You may have a good point there. One of the articles I linked talked about Federal legislation enacted in 63 that incentivized de-institutionalizing people. It was acted on in Michigan in the 90s, when the program was defunding things done “for the public good”, so the money could be handed to the “JCs”.
When were the touchy-feeling policies enacted in other states? In the 60s-70s, or later, when the proposals could be embraced as an excuse to cut spending, to enable tax cuts?
Per the wiki article (and take with a grain of salt), massive strides in de-institutionalization occurred during the 1960’s. Real efforts to reduce institutionalized populations got started in the mid-1950’s, and picked up steam in the 1960’s (JFK was a big proponent of this, given the horrors visited on his sister Rosemary). Per a Kaiser report on it, from 1955 to the end of the 1970’s, the institutionalized population was reduced by two-thirds - falling from 559K to 154K.
During the last Governor’s race in Oregon, the candidates pretty much agreed that the state needed more hospital beds for the violently mentally ill. The number required was somewhere around 4,000. (Untreated mental illness is rampant among the homeless population, as well as the jail and prison population.)
The State had about 400 psychiatric beds, and for-profit hospitals were closing them as quickly as they could get permission to since the mentally ill don’t fit the kind of customer profile the hospitals are looking for. They want to concentrate on the medical needs of the wealthy and well-insured.
A long time ago, I think in the late 60s, maybe early 70s, many “do gooders” in our nation decided that keeping the mentally ill restrained when necessary was akin to incarceration without adequate adjudication.
Are we really sure that it was the “touchy-feely” brigade promoting that narrative, or those seeking a tax cut, and proposing defunding mental health to pay for it?

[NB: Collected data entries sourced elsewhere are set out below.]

(* ===== verification/NetProto.v ===== *)
(** * Packet formats (kernel/src/net_proto.c, net_proto.h)

    The Internet checksum and the Ethernet, ARP, IPv4, ICMP, UDP and TCP
    parsers and builders.  DHCP and DNS are in NetDhcpDns.v.

    A parser takes the packet as a nullable pointer, the length the caller
    claims, and the structure it fills; it returns the status and the
    structure.  A builder takes the buffer it writes and its claimed capacity
    and returns the number of bytes and the new buffer.  [None] is an access
    outside a buffer. *)

From stdpp Require Import base numbers list strings.
From Stdlib Require Import ZArith Lia.
From S2P Require Import Prelude Bytes.

#[local] Open Scope Z_scope.

(** ** Data *)

Definition JOSH_NET_ETHERTYPE_IPV4 : Z := 2048.
Definition JOSH_NET_ETHERTYPE_ARP : Z := 2054.
Definition JOSH_NET_IP_ICMP : Z := 1.
Definition JOSH_NET_IP_TCP : Z := 6.
Definition JOSH_NET_IP_UDP : Z := 17.

Inductive josh_net_status_t :=
| JOSH_NET_OK | JOSH_NET_ERR_ARGUMENT | JOSH_NET_ERR_TRUNCATED
| JOSH_NET_ERR_MALFORMED | JOSH_NET_ERR_CHECKSUM | JOSH_NET_ERR_UNSUPPORTED
| JOSH_NET_ERR_BUFFER.

#[export] Instance josh_net_status_eq_dec : EqDecision josh_net_status_t.
Proof. solve_decision. Defined.

Record josh_eth_frame_t := mk_eth_frame {
  eth_destination : list Z;
  eth_source : list Z;
  eth_ethertype : Z;
  eth_payload : list Z;
  eth_payload_length : Z;
}.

There may have been some “Cuckoo’s Nest” dynamic at work from 1975 that gave some insight to the masses into conditions in mental hospitals that further encouraged de-institutionalization for some conditions. However, a major piece of legislation was enacted in October 1980 to materially increase federal support for improved mental health programs across the country at the community level. That legislation recognized the value of newer outpatient programs while also recognizing the vast need to support additional patients and guard their safety whether in-patient or outpatient.
The Mental Health Services Act of October 1980 reflected nearly four years of work to re-think the delivery of mental healthcare across the country. It was completely gutted when its funding was virtually eliminated as part of the August 1981 omnibus budget bill pushed by the new President. Perhaps the unique political innovation arising from that era was the partially successful attempt to portray those removed from institutiions with no viable out-patient programs and living on the streets as having the freedom to choose for themselves.
It wasn’t until the 1980s that the stereotype of the homeless vet became normal in America. The same mindset that normalized treating veterans who served their country as disposable, throwaway people cuz they chose to be on the street now pervades the entire healthcare system.
It’s odd though. The chart for state spending by MI doesn’t appear to go down very often. Especially during the decades we are discussing. Seems to almost inexorably go up with very very few exceptions. Where do you see any appreciable cuts in spending???